### SUPPLIED ENTRIES
(** * TempoTrail: the windowed inference serving protocol of [predict.py]

    A shallow embedding of the request handlers [demo_predict_api] and
    [demo_data_api] and of the dataset loader [load_demo_data], together with
    the properties the specification states about them.

    Conventions of the embedding.
    - Python [int] is [Z]; a Python/NumPy float is a rational [Q]: quotients
      are taken exactly, so rounding, infinities and NaN results of float
      arithmetic are outside the model.  A DataFrame cell of a float column
      is a [cell]: [None] is NaN (a missing value), [Some q] a number.
    - A DataFrame with a fresh [RangeIndex] (the loader ends with
      [reset_index(drop=True)]) is the list of its rows, label = position.
    - The trained model ([model.py], [FitRecSpeedPredictor]) is an opaque
      capability: a function from the input array to a scalar, stored in the
      predictor object.
    - The two module globals [predictor] and [demo_item_df] are the fields of
      a [World]; handlers are computations in a state monad over it.  The
      world also records, in order, every array handed to the model. *)

From Stdlib Require Import ZArith QArith Qabs List String Ascii Bool Lia.
From Stdlib Require Import Sorted.
Import ListNotations.

Open Scope Z_scope.

(** ** Python built-ins used by the handlers *)
Module Py.

(** [len(x)] *)
Definition len {A : Type} (l : list A) : Z := Z.of_nat (List.length l).

(** [int(x)] on a float truncates toward zero. *)
Definition int_of_float (x : Q) : Z := Z.quot (Qnum x) (Zpos (Qden x)).

(** [math.floor], the rounding the specification words use. *)
Definition floor (x : Q) : Z := Z.div (Qnum x) (Zpos (Qden x)).

(** Characters [str.strip()] and [int()] treat as white space. *)
Definition is_space (c : ascii) : bool :=
  let n := nat_of_ascii c in
  (Nat.eqb n 32 || (Nat.leb 9 n && Nat.leb n 13) || (Nat.leb 28 n && Nat.leb n 31))%bool.

Definition digit_val (c : ascii) : option Z :=
  let n := nat_of_ascii c in
  if (Nat.leb 48 n && Nat.leb n 57)%bool then Some (Z.of_nat (n - 48)) else None.

Fixpoint lstrip (l : list ascii) : list ascii :=
  match l with
  | c :: r => if is_space c then lstrip r else l
  | [] => []
  end.

Definition strip (l : list ascii) : list ascii := rev (lstrip (rev (lstrip l))).

(** The digits after the first one: a digit, or one underscore followed by a
    digit, repeatedly. *)
Fixpoint int_digits (acc : Z) (l : list ascii) : option Z :=
  match l with
  | [] => Some acc
  | c :: r =>
      match digit_val c with
      | Some d => int_digits (10 * acc + d) r
      | None =>
          if Ascii.eqb c "_"%char then
            match r with
            | c' :: r' =>
                match digit_val c' with
                | Some d => int_digits (10 * acc + d) r'
                | None => None
                end
            | [] => None
            end
          else None
      end
  end.
(** * Sonar: the Slack mention handler of [main.py]

    A shallow embedding of [handle_app_mention] (main.py, lines 109-134),
    the only function the script defines.  The handler receives the [say]
    callback and the event [body] from Slack Bolt, reads
    [body['event']['text']] and [body['event']['user']], and answers
    through [say]; every [Exception] raised in its [try] block is caught
    and answered with an apology that quotes the exception.

    The development has four parts: the Python values the handler can
    observe (JSON data, with Python's [str] and [repr] of them), the
    exceptions and the effect monad, the handler itself, and the
    properties proved about it. *)

From Stdlib Require Import String Ascii List ZArith Bool Lia DecimalString.
Import ListNotations.

#[local] Open Scope list_scope.
#[local] Open Scope string_scope.
#[local] Set Warnings "-register-all".

(* ------------------------------------------------------------------ *)
(** * Python values *)
(* ------------------------------------------------------------------ *)

Module Py.

(** The event body is what [json.loads] produces: [None], booleans,
    numbers, strings, lists and string-keyed dictionaries.  A dictionary
    keeps its insertion order (it shows in [str]), hence the association
    list; lookup takes the first binding of a key.  A float is kept as its
    [repr], which is all the handler can observe of it.  A string is a
    sequence of 8-bit characters, read as the code points below 256. *)
Inductive PyVal : Type :=
| PNone
| PBool (b : bool)
| PInt (z : Z)
| PFloat (repr : string)
| PStr (s : string)
| PList (items : list PyVal)
| PDict (entries : list (string * PyVal)).

(** [type(v).__name__], as it appears in the interpreter's messages. *)
Definition type_name (v : PyVal) : string :=
  match v with
  | PNone => "NoneType"
  | PBool _ => "bool"
  | PInt _ => "int"
  | PFloat _ => "float"
  | PStr _ => "str"
  | PList _ => "list"
  | PDict _ => "dict"
  end.

(** ** Characters *)

Definition squote : ascii := "039"%char.
Definition dquote : ascii := "034"%char.
Definition backslash : ascii := "092"%char.
Definition tab : ascii := "009"%char.
Definition newline : ascii := "010"%char.
Definition cr : ascii := "013"%char.
Definition space : ascii := "032"%char.

Definition nl : string := String newline EmptyString.

Fixpoint has_char (c : ascii) (s : string) : bool :=
  match s with
  | EmptyString => false
  | String a rest => Ascii.eqb a c || has_char c rest
  end.

(** ** [repr] of a string

    CPython's [unicode_repr]: single quotes unless the string holds a
    single quote and no double quote; the quote and the backslash are
    escaped with a backslash; tab, newline and carriage return get their
    letter; the other characters that are not printable are written
    [\xNN].  Below 256 the characters that are not printable are the
    C0 and C1 controls, DEL, the no-break space and the soft hyphen. *)

Definition hex_digit (n : nat) : ascii :=
  nth n (list_ascii_of_string "0123456789abcdef") "0"%char.

Definition hex_escape (c : ascii) : string :=
  let n := nat_of_ascii c in
  String backslash (String "x" (String (hex_digit (n / 16))
                                  (String (hex_digit (n mod 16)) EmptyString))).

Definition is_printable (c : ascii) : bool :=
  let n := nat_of_ascii c in
  if (n <? 32)%nat then false
  else if (n <? 127)%nat then true
  else if (n <=? 160)%nat then false
  else negb (n =? 173)%nat.

Definition repr_quote (s : string) : ascii :=
  if has_char squote s && negb (has_char dquote s) then dquote else squote.

Definition repr_char (quote c : ascii) : string :=
  if Ascii.eqb c quote || Ascii.eqb c backslash then String backslash (String c EmptyString)
  else if Ascii.eqb c tab then String backslash "t"
  else if Ascii.eqb c newline then String backslash "n"
  else if Ascii.eqb c cr then String backslash "r"
  else if is_printable c then String c EmptyString
  else hex_escape c.

Fixpoint repr_body (quote : ascii) (s : string) : string :=
  match s with
  | EmptyString => EmptyString
  | String c rest => repr_char quote c ++ repr_body quote rest
  end.
(** X5.  An empty keyword matches everything: when a category lists the
    empty string, every sentence of the text, the empty ones included,
    gives a finding for it, so the findings are at least as many as the
    full stops of the text plus one. *)
Theorem empty_keyword_matches_every_sentence :
  forall (World : Type) (chat_completion : str -> World -> response * World)
         (rules : dict) (text : str) (w : World) (cat : str) (kws : list str),
    In (cat, kws) (items rules) -> In [] kws ->
    (forall i line, nth_error (split "." text) i = Some line ->
       In {| category := cat; keyword := []; sentence := strip line;
             ordinal := i + 1 |}
          (map candidate_of (fst (scan_contract chat_completion rules text w))))
    /\ S (count_occ ascii_dec text "."%char)
       <= length (fst (scan_contract chat_completion rules text w)).
Proof.
  intros World chat_completion rules text w cat kws Hr Hkw.
  rewrite scan_contract_candidates. split.
  - intros i line Hnth. apply In_RuleMatcher.
    exists i, line, cat, kws, []. rewrite Nat.add_1_r.
    repeat split; try assumption. unfold ci_contains. apply contains_nil.
  - rewrite <- (length_map candidate_of), scan_contract_candidates.
    rewrite RuleMatcher_length, <- split_length.
    generalize (split "." text). intros lines.
    induction lines as [|line lines IH]; [constructor|].
    simpl. apply le_n_S in IH.
    assert (1 <= length (filter
              (fun '(_, kw) => ci_contains kw (lower (strip line)))
              (pairs rules))); [|lia].
    assert (Hin : In (cat, []) (filter
              (fun '(_, kw) => ci_contains kw (lower (strip line)))
              (pairs rules))).
    { apply filter_In. split.
      - unfold pairs. apply in_flat_map. exists (cat, kws).
        split; [exact Hr | now apply in_map].
      - unfold ci_contains. apply contains_nil. }
    destruct (filter _ (pairs rules)); [destruct Hin | simpl; lia].
Qed.

Lemma empty_keyword_matches_every_sentence_witness :
  3 <= length (fst (scan_contract
                      (fun (_ : str) (w : unit) => (Raised #"offline", w))
                      [(#"Any", [[]])] #"One. Two." tt)).
Proof.
  apply (proj2 (@empty_keyword_matches_every_sentence unit
                  (fun (_ : str) (w : unit) => (Raised #"offline", w))
                  [(#"Any", [[]])] #"One. Two." tt #"Any" [[]]
                  (or_introl eq_refl) (or_introl eq_refl))).
Defined.
(** * TweetRepliesFetchService: a shallow embedding and its properties

    Source: src/components/tweet_replies_fetch_service.py

    The service performs one blocking GET request, parses the body as JSON,
    maps every element of the "tweets" array to a flat record kept in the
    instance buffer [self.replies], and optionally dumps the result to a file.

    Python values are modelled as follows.
    - [str] is a sequence of Unicode code points: [list N].
    - A parsed JSON document is the inductive type [json]; a [dict] keeps its
      insertion order (an association list), a float is carried by the text
      the json module writes for it.
    - Effects (the mutable buffer, the log, the clock, the file system) are
      threaded through a state-and-exception monad [Py]; mutations survive an
      exception, as they do in Python.
    - The network, the clock, the file system and the release of the
      requests library are collected in [Env].
    - What a call returns for the replies is a reference ([ListRef]): the
      service returns its own buffer, not a copy.

    The libraries the service calls are modelled next to it: [requests] as
    an oracle for the outcome of the request, [json] by an encoder and a
    decoder written after CPython's, [datetime] by a clock and its two
    formats.

    Layout: the model, then the definitions the statements need, then the
    lemmas and one theorem per property C1 to C10, then further properties
    of the service, X1 to X22. *)

From Stdlib Require Import ZArith NArith List Ascii String Bool Lia.
From Stdlib Require Import DecimalN DecimalFacts DecimalPos.
From stdpp Require Import base option list gmap.

Import ListNotations.
Local Open Scope Z_scope.

(** ** Strings *)

Abbreviation pystr := (list N).

(** A string literal of the source, as code points. *)
Definition str (s : string) : pystr :=
  map N_of_ascii (list_ascii_of_string s).

(** [needle in haystack] for two strings: substring search. *)
Fixpoint startswith (needle hay : pystr) : bool :=
  match needle, hay with
  | [], _ => true
  | _ :: _, [] => false
  | a :: needle', b :: hay' => N.eqb a b && startswith needle' hay'
  end.

Fixpoint str_contains (needle hay : pystr) : bool :=
  startswith needle hay ||
  match hay with
  | [] => false
  | _ :: hay' => str_contains needle hay'
  end.

(** ** JSON documents, as [json.loads] builds them *)

Unset Elimination Schemes.
Inductive json : Type :=
| JNull
| JBool (b : bool)
| JInt (z : Z)
| JFloat (repr : pystr)     (* float.__repr__, or Infinity, -Infinity, NaN *)
| JStr (s : pystr)
| JList (l : list json)
| JDict (d : list (pystr * json)).
Set Elimination Schemes.

(** [d.get(key)] on the association list behind a dict. *)
Fixpoint dict_lookup (key : pystr) (d : list (pystr * json)) : option json :=
  match d with
  | [] => None
  | (k, v) :: d' => if decide (k = key) then Some v else dict_lookup key d'
  end.

(** ** Exceptions *)

Inductive RequestErrorKind := ConnectionError | Timeout | OtherRequestError.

### WHAT TO WORK ON
Transcribe the records above exactly, beginning at the line that contains "else if Ascii.eqb c newline" and ending with the line that contains "EmptyString => EmptyString", both included, and nothing else.

### OUTPUT FOR THIS TASK
  else if Ascii.eqb c newline then String backslash "n"
  else if Ascii.eqb c cr then String backslash "r"
  else if is_printable c then String c EmptyString
  else hex_escape c.

Fixpoint repr_body (quote : ascii) (s : string) : string :=
  match s with
  | EmptyString => EmptyString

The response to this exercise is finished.